Centre for Observational Research & Data Sciences, Bristol-Myers Squibb, Uxbridge, UK.
PHMR Ltd, Berkeley Works, London, UK.
J Comp Eff Res. 2020 May;9(7):441-446. doi: 10.2217/cer-2019-0190. Epub 2020 Mar 9.
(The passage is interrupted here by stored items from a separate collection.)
(* ===== verification/WireCorrect.v ===== *)
(** * Correctness of repeated wires

    The claims about the search for repeaters of Wire.cpp, and the pitch of wires at
    nodes without an entry in its table. *)
From S2P Require Import Prelude Numeric RealNum Types InputParameter Process Formula FormulaFacts Circuit.
From S2P Require Import Peripherals ChainFacts LeafCorrect Wires WireFacts.
From stdpp Require Import base list strings.
From Stdlib Require Import ZArith Lia Reals Lra.
Open Scope R_scope.

Module WireCorrect.
Import Formula Wire WireFacts FormulaFacts LeafCorrect.

(** C15: at bulk nodes the search for a repeater within a delay penalty ends.  It keeps
    the spacing it starts from, and of the sizes below the optimal one, in steps of one,
    it returns the least whose delay stays within the penalty: every smaller one is
    slower.  Other spacings up to four times the optimal one are visited after the
    sizes are used up, so none of them is ever evaluated. *)
Theorem penalized_repeater_least (tech : Process.t R) (ip : InputParameter.t R) (pen : R) (w : t R) :
  ChainFacts.Usable tech ip -> Physical tech -> Sound tech w -> 0 <= pen -> 1 <= repeaterSize w ->
  let at_step m := w <| repeaterSize := repeaterSize w - IZR m |> in
  exists i d0 d, findPenalizedRepeater tech ip pen w = Ret (at_step i) /\ (0 <= i)%Z /\ 1 <= repeaterSize w - IZR i /\
    getRepeatedWireUnitDelay tech ip w = Ret d0 /\
    getRepeatedWireUnitDelay tech ip (at_step i) = Ret d /\ d <= d0 * (1 + pen) /\
    forall m, (i < m)%Z -> 1 <= repeaterSize w - IZR m ->
      exists d', getRepeatedWireUnitDelay tech ip (at_step m) = Ret d' /\ d0 * (1 + pen) < d'.
Proof.
  intros U P S Hp H1 at_step. destruct (parts_exist tech ip U P) as [c K].
  pose proof (fun k Hk => proj1 (resized_figures tech ip U c K w S k Hk)) as Hf.
  destruct (penalized tech ip U P c K w S pen Hp H1) as (i & E & Hi & Hk & Hd & Hs).
  pose proof (Hf (repeaterSize w) ltac:(lra)) as H0. rewrite resized_same in H0.
  assert (0 <= IZR i) by (by apply IZR_le).
  eexists i, _, _. split; [exact E|]. split; [done|]. split; [done|]. split; [exact H0|].
  split; [apply Hf; lra|]. split; [exact Hd|]. intros m Hm Hkm. assert (IZR i < IZR m) by (by apply IZR_lt).
  eexists. split; [apply Hf; lra|]. by apply Hs.
Qed.

Lemma bulk_physical : Physical bulk_table.
Proof.
  assert (Hp : forall n, List.Forall (Rlt 0) (replicate n 1)) by (induction n; constructor; [lra|done]).
  split; try apply Hp; try reflexivity; cbn; lra.
Qed.

(** A wire with a repeater of eight times the least size. *)
Definition demo_wire : t R :=
  (Wire 0) <| repeaterSize := 8 |> <| repeaterSpacing := 1 / 1000 |> <| capWirePerUnit := 1 |> <| resWirePerUnit := 1 |>.

Lemma demo_sound : Sound bulk_table demo_wire.
Proof.
  split; cbn [demo_wire repeaterSize repeaterSpacing capWirePerUnit resWirePerUnit]; try (cbn; lra).
  change (Process.featureSize bulk_table) with (nm 90 : R). change (Process.pnSizeRatio bulk_table) with 2.
  rewrite nm_value. cbn. lra.
Qed.

Lemma penalized_repeater_least_witness :
  exists i d0 d,
    findPenalizedRepeater bulk_table warm_ip (1 / 10) demo_wire = Ret (demo_wire <| repeaterSize := 8 - IZR i |>) /\
    getRepeatedWireUnitDelay bulk_table warm_ip demo_wire = Ret d0 /\
    getRepeatedWireUnitDelay bulk_table warm_ip (demo_wire <| repeaterSize := 8 - IZR i |>) = Ret d /\
    d <= d0 * (1 + 1 / 10).
Proof.
  destruct (penalized_repeater_least bulk_table warm_ip (1 / 10) demo_wire bulk_usable bulk_physical demo_sound)
    as (i & d0 & d & E & _ & _ & E0 & Ed & Hd & _); [lra|cbn; lra|].
  exists i, d0, d. exact (conj E (conj E0 (conj Ed Hd))).
Defined.

(** C29: at bulk nodes the spacing of the optimal repeater minimises the delay per
    metre, over all spacings, of a wire with repeaters of the least size. *)
Theorem optimal_spacing_least (tech : Process.t R) (ip : InputParameter.t R) (w : t R) :
  ChainFacts.Usable tech ip -> Physical tech -> 0 < capWirePerUnit w -> 0 < resWirePerUnit w ->
  2 * Process.featureSize tech * Process.pnSizeRatio tech < 1 ->
  exists k l, findOptimalRepeater tech ip w = Ret (w <| repeaterSize := k |> <| repeaterSpacing := l |>) /\ 0 < l /\
    forall L, 0 < L -> exists d d',
      getRepeatedWireUnitDelay tech ip (w <| repeaterSize := 1 |> <| repeaterSpacing := l |>) = Ret d /\
      getRepeatedWireUnitDelay tech ip (w <| repeaterSize := 1 |> <| repeaterSpacing := L |>) = Ret d' /\ d <= d'.
Proof. intros U P Hc Hr Hm. destruct (parts_exist tech ip U P) as [c K]. by apply (optimal tech ip U c K). Qed.

Lemma optimal_spacing_least_witness :
  exists k l, findOptimalRepeater bulk_table warm_ip demo_wire = Ret (demo_wire <| repeaterSize := k |> <| repeaterSpacing := l |>)
    /\ 0 < l.
Proof.
  destruct (optimal_spacing_least bulk_table warm_ip demo_wire bulk_usable bulk_physical) as (k & l & E & Hl & _);
    [cbn; lra|cbn; lra| |by exists k, l].
  change (Process.featureSize bulk_table) with (nm 90 : R). change (Process.pnSizeRatio bulk_table) with 2.
  rewrite nm_value. lra.
Defined.

(** At 14 nm and below the pitch of a local wire is [p] feature sizes where the table
    has an entry [p] for the node, and a square of the feature size where it has none. *)
Theorem untabulated_pitch_squared (nano : Z) : (nano <= 14)%Z ->
  let fs := IZR nano * (1 / 1000000000) in
  option_map pitch (geometry (F := R) nano local_aggressive) =
  Some (match M2_PITCH nano with Some p => p * fs | None => 2 * fs * fs end).
Proof.
  intros Hn fs. unfold geometry. destruct (Z.leb_spec nano 14); [|lia]. cbn [option_map]. f_equal.
  unfold geometry_advanced, metal_pitch. cbv zeta. cbn [pitch]. rewrite !Rlit_neg. num_R.
  change (10 ^ 9)%Z with 1000000000%Z. change (10 ^ 1)%Z with 10%Z. fold fs.
  destruct (M2_PITCH nano) as [p|]; [field|ring].
Qed.

End WireCorrect.
(** What is measured at a node of 14 nm or less does not reach the circuits: the
    blend, which the program performs even at the node itself with weight 0,
    replaces it by the bulk formula, which is less than a ninth of it. *)
Theorem calibrated_junction_lost (ip : InputParameter.t R) raw raw' n r c :
  0 <= InputParameter.localTsvProjection ip <= 2 -> 0 <= InputParameter.globalTsvProjection ip <= 2 ->
  Storage raw -> Storage raw' -> supported n r = true -> In (n, c) calibrated ->
  exists a tech, Initialize ip n r (Technology raw') = Ret a /\ capJunction a = c /\
    initializeTechnology ip raw n r (Technology raw') = Ret tech /\ (capJunction tech < c / 9)%R.
Proof.
  intros Hl Hg S%constructed_storage S'%constructed_storage [Ht Hb]%supported_tables Hc.
  destruct (Initialize_prepares ip Hl Hg n r _ S' eq_refl Ht) as (d & a & _ & Ea & A & _).
  exists a. unfold initializeTechnology. rewrite Ea. cbn [outcome_bind].
  assert (Eb : exists high (alpha : R), blend n = Some (high, alpha) /\ high <> n).
  { repeat (destruct Hc as [[= <- _]|Hc]; [eexists _, _; split; [reflexivity|lia]|]). destruct Hc. }
  destruct Eb as (high & alpha & Eb & Hne). rewrite Eb in Hb |- *.
  destruct (Initialize_prepares ip Hl Hg high r _ S eq_refl Hb) as (d' & b & _ & -> & B & _). cbn [outcome_bind].
  eexists. split; [done|]. split; [by apply (Initialize_junction ip n r (Technology raw'))|]. split; [reflexivity|].
  pose proof (ready_nano _ _ A). pose proof (ready_nano _ _ B).
  assert (Bl : Blended alpha a b (InterpolateWith a b alpha)) by (apply InterpolateWith_blended; congruence).
  rewrite (bl_junction _ _ _ _ Bl).
  assert (Hv : (0 < vdd (InterpolateWith a b alpha))%R).
  { rewrite (bl_vdd _ _ _ _ Bl). pose proof (ready_voltage _ _ A). pose proof (ready_voltage _ _ B).
    destruct (blend_range n high alpha) as [Ha _]; [repeat (destruct Hc as [[= <- _]|Hc]; [lia|]); destruct Hc|done|].
    apply mix_pos; [done|lra..]. }
  apply (Rle_lt_trans _ (lit 1 (-3))).
  - apply bulk_junction_small; [apply lit_pos; lia|]. pose proof (lit_pos 9 (-1) ltac:(lia)) as H9.
    pose proof (Rdiv_lt_0_compat _ _ Hv H9). num_R. lra.
  - repeat (destruct Hc as [[= _ <-]|Hc]; [literals; lra|]). destruct Hc.
Qed.

Lemma calibrated_junction_lost_witness :
  exists a tech, Initialize demo_input 7 LSTP (Technology (storage 0%R)) = Ret a /\ capJunction a = lit 137 (-4) /\
    initializeTechnology demo_input (storage 0%R) 7 LSTP (Technology (storage 0%R)) = Ret tech /\
    (capJunction tech < lit 137 (-4) / 9)%R.
Proof.
  apply calibrated_junction_lost;
    [split; lazy; discriminate|split; lazy; discriminate|apply storage_stores|apply storage_stores|reflexivity|].
  right. right. left. reflexivity.
Defined.

(** The on current of a p transistor at 22 nm is half that of an n transistor ten
    degrees colder. *)
Theorem pmos_22_lags {F} `{Num F} (this d : t F) r k :
  length (currentOnNmos this) = 101%nat -> length (currentOnPmos this) = 101%nat ->
  In r [HP; LSTP; LOP] -> (k < 10)%nat -> devices 22 r this = Ret d ->
  elt (currentOnPmos d) (10 * S k) = (elt (currentOnNmos d) (10 * k) / #2)%num.
Proof.
  intros Hn Hp Hr Hk. cbn [devices Z.leb Z.compare Pos.compare Pos.compare_cont]. unfold roadmap4.
  assert (E : forall l : list F, elt (points (map (fun i => (elt l i / #2)%num) [0; 0; 10; 20; 30; 40; 50; 60; 70; 80; 90]%nat)
                (currentOnPmos this)) (10 * S k) = (elt l (10 * k) / #2)%num).
  { intros l. rewrite points_elt by (done || lia). do 10 (destruct k as [|k]; [reflexivity|]). lia. }
  destruct Hr as [<-|[<-|[<-|[]]]]; intros <-%Ret_inj; apply E.
Qed.

Lemma pmos_22_lags_witness :
  elt (currentOnPmos (HP_22 (storage 0%float))) 100 = (elt (currentOnNmos (HP_22 (storage 0%float))) 90 / #2)%num.
Proof. apply (pmos_22_lags (storage 0%float) _ HP 9); [reflexivity|reflexivity|by left|lia|reflexivity]. Defined.

(** ** Runs on binary64 *)

Definition run (x : float) (n : Z) (r : DeviceRoadmap) : Outcome (t float) :=
  initializeTechnology demo_input (storage x) n r (Technology (storage x)).

(** At 2 nm the blend takes the number of fins per sheet stack from the 3 nm
    table, where it is 0: the gate of any transistor has an infinite capacitance. *)
Theorem gaa_gate_infinite :
  (let? tech := run 0 2 LSTP in Ret (max_fin_per_GAA tech, CalculateGateCap (lit 1 (-8)) tech)) = Ret (0%float, infinity).
Proof. vm_compute. reflexivity. Qed.

(** Between 14 nm and 22 nm a transconductance is computed from the sheets of
    nodes that have none: it is not a number. *)
Theorem mid_node_transconductance_nan :
  (let? tech := run 0 16 LSTP in Ret (CalculateTransconductance (lit 1 (-8)) NMOS tech)) = Ret nan.
Proof. vm_compute. reflexivity. Qed.

(** At 22 nm and more no table sets the pitch of a monolithic via: its area is
    the square of what the storage held. *)
Theorem monolithic_via_unset :
  (let? tech := run 0 22 HP in Ret (areaTSV tech !! 2%nat)) = Ret (Some 0%float) /\
  (let? tech := run 3 22 HP in Ret (areaTSV tech !! 2%nat)) = Ret (Some 9%float).
Proof. split; vm_compute; reflexivity. Qed.

(** At 5 nm the height of the fins is not set, but the transconductance reads it. *)
Theorem fin_height_unset :
  (let? tech := run 0 5 LSTP in Ret (heightFin tech)) = Ret 0%float /\
  (let? tech := run 1 5 LSTP in Ret (heightFin tech)) = Ret 1%float.
Proof. split; vm_compute; reflexivity. Qed.

End TechCorrect.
There are different methods to identify chronic kidney disease (CKD) in Clinical Practice Research Datalink (CPRD)-Hospital Episode Statistics (HES). Using CPRD-HES, nonvalvular atrial fibrillation patients were classified according to CKD category. Using glomerular filtration rate/estimated glomerular filtration rate tests only to identify patients with CKD resulted in 3.5% stage 2, 2.7% stage 3, 0.3% stage 4 and 0.03% stage 5. Using data from diagnostic codes to identify patients with CKD resulted in 1.4% stage 3, 0.4% stage 4 and 0.3% stage 5. Using test records and codes resulted in 3.5% stage 2, 4.0% stage 3, 0.6% stage 4 and 0.4% stage 5. To identify CKD status in CPRD-HES, a combination of test records and codes should be used. Using diagnostic codes only significantly underestimates CKD prevalence.
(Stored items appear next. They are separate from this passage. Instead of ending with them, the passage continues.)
(** SubArray::operator=: [stackedDieCount], [partitionGranularity],
    [totalPredecoderOutputBits] and, unless the target is an internally sensed
    tag array, the comparator keep their old values. *)
Definition assign (lhs rhs : t F) : t F :=
  mk ((fu rhs) <| FunctionUnit.newHeight := FunctionUnit.newHeight (fu lhs) |>
             <| FunctionUnit.newWidth := FunctionUnit.newWidth (fu lhs) |>)
     (initialized rhs) (invalid rhs) (internalSenseAmp rhs) (numRowMat rhs) (numColumnMat rhs)
     (numAddressBit rhs) (numDataBit rhs) (numWay rhs) (numRowPerSet rhs) (split rhs)
     (numActiveMatPerRow rhs) (numActiveMatPerColumn rhs) (muxSenseAmp rhs) (muxOutputLev1 rhs)
     (muxOutputLev2 rhs) (areaOptimizationLevel rhs) (memoryType rhs) (stackedDieCount lhs)
     (partitionGranularity lhs) (totalPredecoderOutputBits lhs) (predecoderLatency rhs)
     (areaAllLogicBlocks rhs) (mat rhs) (rowPredecoderBlock1 rhs) (rowPredecoderBlock2 rhs)
     (bitlineMuxPredecoderBlock1 rhs) (bitlineMuxPredecoderBlock2 rhs)
     (senseAmpMuxLev1PredecoderBlock1 rhs) (senseAmpMuxLev1PredecoderBlock2 rhs)
     (senseAmpMuxLev2PredecoderBlock1 rhs) (senseAmpMuxLev2PredecoderBlock2 rhs)
     (if bool_decide (memoryType rhs = tag) && internalSenseAmp rhs
      then comparator rhs else comparator lhs)
     (tsvArray rhs).

End Operations.
End SubArray.
(* ===== verification/Htree.v ===== *)
(** * H-tree routing

    BankWithHtree::Initialize, the routing part: how many address, distributed
    and broadcast bits each level of the H-tree carries, and how many wire
    groups it has.  The six [int] arrays of a direction are one array of
    records here: every iteration of the source writes all six at one index.
    The counts are [int]s: a sum or product out of their range is undefined.
    (The address bits only count down, from the integer logarithm of a
    capacity, so their decrements stay in range.) *)
From S2P Require Import Prelude.
From stdpp Require Import base list.
From Stdlib Require Import ZArith Lia.
Open Scope Z_scope.

Module Htree.

(** numHorizontalAddressBitToRoute[x], ..., numActiveHorizontalWire[x] *)
Record Level : Type := mkLevel {
  addressBitToRoute : Z;
  dataDistributeBitToRoute : Z;
  dataBroadcastBitToRoute : Z;
  wire : Z;
  sumWire : Z;
  activeWire : Z
}.

(** The local variables of the routing loops, and the arrays. *)
Record Route : Type := mkRoute {
  h : Z;
  v : Z;
  rowToActive : Z;
  columnToActive : Z;
  numAddressBitToRoute : Z;
  numDataDistributeBitToRoute : Z;
  numDataBroadcastBitToRoute : Z;
  hTemp : Z;
  vTemp : Z;
  horizontal : array Level;
  vertical : array Level
}.
#[global] Instance eta_Route : RecordEta Route := fun x =>
  mkRoute (h x) (v x) (rowToActive x) (columnToActive x) (numAddressBitToRoute x)
    (numDataDistributeBitToRoute x) (numDataBroadcastBitToRoute x) (hTemp x) (vTemp x)
    (horizontal x) (vertical x).

Section Routing.
Context (levelHorizontal levelVertical : Z).

(** The early return of every routing step. *)
Definition exhausted (r : Route) : bool :=
  (numDataDistributeBitToRoute r + numDataBroadcastBitToRoute r =? 0)
  || (numAddressBitToRoute r =? 0).

(** [if (numDataDistributeBitToRoute + numDataBroadcastBitToRoute == 0 ||
    numAddressBitToRoute == 0) { invalid = true; initialized = true; return; }];
    the sum is an [int]. *)
Definition reject_exhausted (r : Route) : Init unit :=
  let! _ := checked (numDataDistributeBitToRoute r + numDataBroadcastBitToRoute r) in
  reject_if (exhausted r).

(** One step along a row: halve the data if several columns are still active,
    otherwise spend an address bit. *)
Definition reduce_column (r : Route) : Route :=
  if 1 <? columnToActive r then
    r <| numDataDistributeBitToRoute := Z.quot (numDataDistributeBitToRoute r) 2 |>
      <| columnToActive := Z.quot (columnToActive r) 2 |>
  else r <| numAddressBitToRoute := numAddressBitToRoute r - 1 |>.

Definition reduce_row (r : Route) : Route :=
  if 1 <? rowToActive r then
    r <| numDataDistributeBitToRoute := Z.quot (numDataDistributeBitToRoute r) 2 |>
      <| rowToActive := Z.quot (rowToActive r) 2 |>
  else r <| numAddressBitToRoute := numAddressBitToRoute r - 1 |>.

(** The wire groups that switch double when the step splits the data. *)
Definition fanout (toActive previous : Z) : Init Z :=
  if 1 <? toActive then checked (2 * previous) else Done previous.
(** ... and when a subarray turns out invalid. *)
Definition fail_metrics (b : t F) : t F :=
  set_invalid_metrics (b <| invalid := true |>)
    <! FunctionUnit.refreshLatency := invalid_value !>
    <! FunctionUnit.refreshDynamicEnergy := invalid_value !>.

(** Bank::operator=, which the explorer applies through [Bank *]: the members of
    the derived classes are not copied, nor are [newHeight] and [newWidth]. *)
Definition assign (lhs rhs : t F) : t F :=
  rhs <| fu := (fu rhs) <| FunctionUnit.newHeight := FunctionUnit.newHeight (fu lhs) |>
                        <| FunctionUnit.newWidth := FunctionUnit.newWidth (fu lhs) |> |>
      <| subarray := SubArray.assign (subarray lhs) (subarray rhs) |>.

End Operations.
End Bank.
在临床实践研究数据库(CPRD)-医院入院统计(HES)中有不同的方法可以识别慢性肾脏病(CKD)。 使用 CPRD-HES,根据 CKD 类别对非瓣膜性心房颤动患者进行分类。 使用肾小球滤过率/估计肾小球滤过率检查仅识别 CKD 患者会导致 2 期 3.5%、3 期 2.7%、4 期 0.3%和 5 期 0.03%。 使用诊断代码数据识别 CKD 患者会导致 3 期 1.4%、4 期 0.4%和 5 期 0.3%。 使用检查记录和代码会导致 2 期 3.5%、3 期 4.0%、4 期 0.6%和 5 期 0.4%。 要在 CPRD-HES 中识别 CKD 状态,应结合使用检查记录和代码。 仅使用诊断代码会严重低估 CKD 的患病率。